== WORK TASK ==
Repeat the records. Each line must match exactly.

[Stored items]
(** * Transaction inputs of the node: resolution and serialization

    A shallow embedding of [lib/primitives/input.js] (the [Input] object:
    prevout, script, sequence, witness) together with the pieces of the
    buffer writer / reader, the outpoint and the script containers that its
    methods call.  JavaScript numbers that hold integers are [Z], buffers are
    [list byte], a method that can raise returns in the [Exc] monad, a method
    that mutates [this] takes the receiver and returns the new one, and a
    method that may end in a bare [return;] returns an [option], [None]
    standing for "no value" ([undefined], the specification's [null]). *)

From Stdlib Require Import ZArith List String Ascii Bool Lia.
From Stdlib Require Import Strings.Byte DecimalString.
Import ListNotations.
Local Open Scope Z_scope.

(* ------------------------------------------------------------------ *)
(** ** Exceptions *)

Inductive Error : Type :=
| AssertionError   (* a failed [assert(...)] *)
| TypeError.       (* a property read on [undefined] *)

Inductive Exc (A : Type) : Type :=
| Ok (a : A)
| Throw (e : Error).

Arguments Ok {A} a.
Arguments Throw {A} e.

Definition bind {A B : Type} (c : Exc A) (k : A -> Exc B) : Exc B :=
  match c with
  | Ok a => k a
  | Throw e => Throw e
  end.

Definition assert (b : bool) : Exc unit :=
  if b then Ok tt else Throw AssertionError.

Declare Scope exc_scope.
Delimit Scope exc_scope with exc.
Notation "x <- c ;; k" := (bind c (fun x => k))
  (at level 61, c at next level, right associativity) : exc_scope.
Notation "c ;;; k" := (bind c (fun _ => k))
  (at level 61, right associativity) : exc_scope.
Local Open Scope exc_scope.

Definition raises {A : Type} (c : Exc A) : Prop :=
  exists e, c = Throw e.

(* ------------------------------------------------------------------ *)
(** ** Bytes and little-endian integers *)

Definition byte_of_Z (z : Z) : byte :=
  match Byte.of_N (Z.to_N (Z.land z 0xff)) with
  | Some b => b
  | None => x00
  end.

Definition Z_of_byte (b : byte) : Z := Z.of_N (Byte.to_N b).

(** [n] bytes of [v], least significant first; bits above [8 * n] are
    dropped, which is the wrap-around of [writeUInt32LE(v, off, true)]. *)
Fixpoint le_bytes (n : nat) (v : Z) : list byte :=
  match n with
  | O => []
  | S n' => byte_of_Z v :: le_bytes n' (Z.shiftr v 8)
  end.

Fixpoint le_value (bs : list byte) : Z :=
  match bs with
  | [] => 0
  | b :: rest => Z.lor (Z_of_byte b) (Z.shiftl (le_value rest) 8)
  end.

(** Modelled from the spec: [encoding.sizeVarint] and [encoding.writeVarint]
    (lib/utils/encoding.js) are not among the sources verified here; the
    spec's "variable-width integer prefix" is the protocol's compact size:
    one byte below 0xfd, else a marker byte 0xfd / 0xfe / 0xff followed by
    2 / 4 / 8 little-endian bytes. *)
Definition sizeVarint (n : Z) : Z :=
  if n <? 0xfd then 1
  else if n <=? 0xffff then 3
  else if n <=? 0xffffffff then 5
  else 9.

(** Modelled from the spec: the bytes of the compact size of [n]. *)
Definition varint_bytes (n : Z) : list byte :=
  if n <? 0xfd then le_bytes 1 n
  else if n <=? 0xffff then xfd :: le_bytes 2 n
  else if n <=? 0xffffffff then xfe :: le_bytes 4 n
  else xff :: le_bytes 8 n.
(** C10. Expiry is inclusive.  [put] with TTL 0 at time [now] stores the
    deadline [now]; whatever happens next short of another [put] of the
    key, [get] at any time from [now] on reports not-found; [get] reports
    not-found for any entry whose deadline equals the current time; and the
    reclaimer, run at the time that equals the earliest deadline, evicts
    that bucket and its entries. *)
Theorem expiry_inclusive ndebug (m : expire_map7) now key v (ops : list op) :
  reachable m → is_uint64 now → Forall (no_put key) ops →
  lookup_map_ (put now key v 0 m) !! key = Some (mk_map_data v now)
  ∧ (∃ m', run ndebug ops (put now key v 0 m) = Ok m'
           ∧ ∀ now' val, now <= now' → get now' key val m' = (false, val, m'))
  ∧ (∀ (m0 : expire_map7) it val,
       lookup_map_ m0 !! key = Some it → timeout_ it = now →
       get now key val m0 = (false, val, m0))
  ∧ (∀ (m0 : expire_map7) k,
       reachable m0 → has_deadline (lookup_map_ m0) k now →
       (∀ k' d', has_deadline (lookup_map_ m0) k' d' → now <= d') →
       ∃ m', reclaim_iter ndebug now m0 = Ok (RECLAIMING, m')
             ∧ lookup_map_ m' !! k = None
             ∧ sorted_timeouts_ m' !! now = None).
Proof.
  intros Hinv%reachable_inv Hnow Hops.
  assert (add64 now 0 = now) as Hd.
  { unfold is_uint64 in Hnow. rewrite add64_small; lia. }
  assert (lookup_map_ (put now key v 0 m) !! key = Some (mk_map_data v now)) as Hk.
  { by rewrite lookup_put, lookup_insert_eq, Hd. }
  split_and!.
  - done.
  - destruct (entry_fate ndebug ops (put now key v 0 m) key (mk_map_data v now))
      as (m' & Hrun & _ & Hk'); [by apply inv_put | by right | done |].
    exists m'. split; [done|]. intros now' val Hle. unfold get.
    destruct Hk' as [->| ->]; [done|]. cbn.
    by destruct (Z.leb_spec now now'); [|lia].
  - intros m0 it val Hit Hto. unfold get. rewrite Hit, Hto.
    by destruct (Z.leb_spec now now); [|lia].
  - intros m0 k Hinv0%reachable_inv Hk0 Hleast.
    by apply least_bucket_evicted; [..|lia|].
Qed.

End claims.


(** ** Further properties of the operations *)

Section further.
Context {K V : Type} `{Countable K}.

Abbreviation expire_map9 := (@expire_map K V _ _).
Abbreviation map_data9 := (@map_data V).

(** Without a [put] of its key, an absent key stays absent. *)
Lemma absent_stays ndebug (ops : list op) (m : expire_map9) k :
  inv m → lookup_map_ m !! k = None → Forall (no_put k) ops →
  ∃ m', run ndebug ops m = Ok m' ∧ inv m' ∧ lookup_map_ m' !! k = None.
Proof.
  revert m. induction ops as [|o ops IH]; intros m Hinv Hk Hops.
  { by exists m. }
  apply Forall_cons in Hops as [Ho Hops].
  assert (∃ m1, step ndebug m o = Ok m1 ∧ inv m1 ∧ lookup_map_ m1 !! k = None)
    as (m1 & Hs & Hinv1 & Hk1).
  { destruct o as [now key val ms|key|now key|curr_ms]; cbn in Ho |- *.
    - eexists. split; [done|]. split; [by apply inv_put|].
      by rewrite lookup_put, lookup_insert_ne.
    - eexists. split; [done|]. split; [by apply inv_remove_internal|].
      unfold remove. rewrite lookup_remove_internal.
      destruct (decide (key = k)) as [->|Hne].
      + by rewrite lookup_delete_eq.
      + by rewrite lookup_delete_ne.
    - eauto.
    - destruct (reclaim_iter_spec ndebug curr_ms m Hinv)
        as (st1 & e & m' & _ & _ & Hr & Hev & Hc' & _).
      rewrite Hr. cbn. exists m'. split; [done|]. split.
      { exists (sorted_timeouts_ m'). by rewrite (ev_log _ _ _ _ Hev). }
      destruct (lookup_map_ m' !! k) as [md'|] eqn:Hk'; [|done].
      pose proof (ev_entries_sub _ _ _ _ Hev k md' Hk') as Hsub. cbn in Hsub.
      by rewrite Hk in Hsub. }
  unfold run. cbn [for_each]. rewrite Hs. cbn. by apply IH.
Qed.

== TASK SOLUTION ==
(** * Transaction inputs of the node: resolution and serialization

    A shallow embedding of [lib/primitives/input.js] (the [Input] object:
    prevout, script, sequence, witness) together with the pieces of the
    buffer writer / reader, the outpoint and the script containers that its
    methods call.  JavaScript numbers that hold integers are [Z], buffers are
    [list byte], a method that can raise returns in the [Exc] monad, a method
    that mutates [this] takes the receiver and returns the new one, and a
    method that may end in a bare [return;] returns an [option], [None]
    standing for "no value" ([undefined], the specification's [null]). *)

From Stdlib Require Import ZArith List String Ascii Bool Lia.
From Stdlib Require Import Strings.Byte DecimalString.
Import ListNotations.
Local Open Scope Z_scope.

(* ------------------------------------------------------------------ *)
(** ** Exceptions *)

Inductive Error : Type :=
| AssertionError   (* a failed [assert(...)] *)
| TypeError.       (* a property read on [undefined] *)

Inductive Exc (A : Type) : Type :=
| Ok (a : A)
| Throw (e : Error).

Arguments Ok {A} a.
Arguments Throw {A} e.

Definition bind {A B : Type} (c : Exc A) (k : A -> Exc B) : Exc B :=
  match c with
  | Ok a => k a
  | Throw e => Throw e
  end.

Definition assert (b : bool) : Exc unit :=
  if b then Ok tt else Throw AssertionError.

Declare Scope exc_scope.
Delimit Scope exc_scope with exc.
Notation "x <- c ;; k" := (bind c (fun x => k))
  (at level 61, c at next level, right associativity) : exc_scope.
Notation "c ;;; k" := (bind c (fun _ => k))
  (at level 61, right associativity) : exc_scope.
Local Open Scope exc_scope.

Definition raises {A : Type} (c : Exc A) : Prop :=
  exists e, c = Throw e.

(* ------------------------------------------------------------------ *)
(** ** Bytes and little-endian integers *)

Definition byte_of_Z (z : Z) : byte :=
  match Byte.of_N (Z.to_N (Z.land z 0xff)) with
  | Some b => b
  | None => x00
  end.

Definition Z_of_byte (b : byte) : Z := Z.of_N (Byte.to_N b).

(** [n] bytes of [v], least significant first; bits above [8 * n] are
    dropped, which is the wrap-around of [writeUInt32LE(v, off, true)]. *)
Fixpoint le_bytes (n : nat) (v : Z) : list byte :=
  match n with
  | O => []
  | S n' => byte_of_Z v :: le_bytes n' (Z.shiftr v 8)
  end.

Fixpoint le_value (bs : list byte) : Z :=
  match bs with
  | [] => 0
  | b :: rest => Z.lor (Z_of_byte b) (Z.shiftl (le_value rest) 8)
  end.

(** Modelled from the spec: [encoding.sizeVarint] and [encoding.writeVarint]
    (lib/utils/encoding.js) are not among the sources verified here; the
    spec's "variable-width integer prefix" is the protocol's compact size:
    one byte below 0xfd, else a marker byte 0xfd / 0xfe / 0xff followed by
    2 / 4 / 8 little-endian bytes. *)
Definition sizeVarint (n : Z) : Z :=
  if n <? 0xfd then 1
  else if n <=? 0xffff then 3
  else if n <=? 0xffffffff then 5
  else 9.

(** Modelled from the spec: the bytes of the compact size of [n]. *)
Definition varint_bytes (n : Z) : list byte :=
  if n <? 0xfd then le_bytes 1 n
  else if n <=? 0xffff then xfd :: le_bytes 2 n
  else if n <=? 0xffffffff then xfe :: le_bytes 4 n
  else xff :: le_bytes 8 n.
(** C10. Expiry is inclusive.  [put] with TTL 0 at time [now] stores the
    deadline [now]; whatever happens next short of another [put] of the
    key, [get] at any time from [now] on reports not-found; [get] reports
    not-found for any entry whose deadline equals the current time; and the
    reclaimer, run at the time that equals the earliest deadline, evicts
    that bucket and its entries. *)
Theorem expiry_inclusive ndebug (m : expire_map7) now key v (ops : list op) :
  reachable m → is_uint64 now → Forall (no_put key) ops →
  lookup_map_ (put now key v 0 m) !! key = Some (mk_map_data v now)
  ∧ (∃ m', run ndebug ops (put now key v 0 m) = Ok m'
           ∧ ∀ now' val, now <= now' → get now' key val m' = (false, val, m'))
  ∧ (∀ (m0 : expire_map7) it val,
       lookup_map_ m0 !! key = Some it → timeout_ it = now →
       get now key val m0 = (false, val, m0))
  ∧ (∀ (m0 : expire_map7) k,
       reachable m0 → has_deadline (lookup_map_ m0) k now →
       (∀ k' d', has_deadline (lookup_map_ m0) k' d' → now <= d') →
       ∃ m', reclaim_iter ndebug now m0 = Ok (RECLAIMING, m')
             ∧ lookup_map_ m' !! k = None
             ∧ sorted_timeouts_ m' !! now = None).
Proof.
  intros Hinv%reachable_inv Hnow Hops.
  assert (add64 now 0 = now) as Hd.
  { unfold is_uint64 in Hnow. rewrite add64_small; lia. }
  assert (lookup_map_ (put now key v 0 m) !! key = Some (mk_map_data v now)) as Hk.
  { by rewrite lookup_put, lookup_insert_eq, Hd. }
  split_and!.
  - done.
  - destruct (entry_fate ndebug ops (put now key v 0 m) key (mk_map_data v now))
      as (m' & Hrun & _ & Hk'); [by apply inv_put | by right | done |].
    exists m'. split; [done|]. intros now' val Hle. unfold get.
    destruct Hk' as [->| ->]; [done|]. cbn.
    by destruct (Z.leb_spec now now'); [|lia].
  - intros m0 it val Hit Hto. unfold get. rewrite Hit, Hto.
    by destruct (Z.leb_spec now now); [|lia].
  - intros m0 k Hinv0%reachable_inv Hk0 Hleast.
    by apply least_bucket_evicted; [..|lia|].
Qed.

End claims.


(** ** Further properties of the operations *)

Section further.
Context {K V : Type} `{Countable K}.

Abbreviation expire_map9 := (@expire_map K V _ _).
Abbreviation map_data9 := (@map_data V).

(** Without a [put] of its key, an absent key stays absent. *)
Lemma absent_stays ndebug (ops : list op) (m : expire_map9) k :
  inv m → lookup_map_ m !! k = None → Forall (no_put k) ops →
  ∃ m', run ndebug ops m = Ok m' ∧ inv m' ∧ lookup_map_ m' !! k = None.
Proof.
  revert m. induction ops as [|o ops IH]; intros m Hinv Hk Hops.
  { by exists m. }
  apply Forall_cons in Hops as [Ho Hops].
  assert (∃ m1, step ndebug m o = Ok m1 ∧ inv m1 ∧ lookup_map_ m1 !! k = None)
    as (m1 & Hs & Hinv1 & Hk1).
  { destruct o as [now key val ms|key|now key|curr_ms]; cbn in Ho |- *.
    - eexists. split; [done|]. split; [by apply inv_put|].
      by rewrite lookup_put, lookup_insert_ne.
    - eexists. split; [done|]. split; [by apply inv_remove_internal|].
      unfold remove. rewrite lookup_remove_internal.
      destruct (decide (key = k)) as [->|Hne].
      + by rewrite lookup_delete_eq.
      + by rewrite lookup_delete_ne.
    - eauto.
    - destruct (reclaim_iter_spec ndebug curr_ms m Hinv)
        as (st1 & e & m' & _ & _ & Hr & Hev & Hc' & _).
      rewrite Hr. cbn. exists m'. split; [done|]. split.
      { exists (sorted_timeouts_ m'). by rewrite (ev_log _ _ _ _ Hev). }
      destruct (lookup_map_ m' !! k) as [md'|] eqn:Hk'; [|done].
      pose proof (ev_entries_sub _ _ _ _ Hev k md' Hk') as Hsub. cbn in Hsub.
      by rewrite Hk in Hsub. }
  unfold run. cbn [for_each]. rewrite Hs. cbn. by apply IH.
Qed.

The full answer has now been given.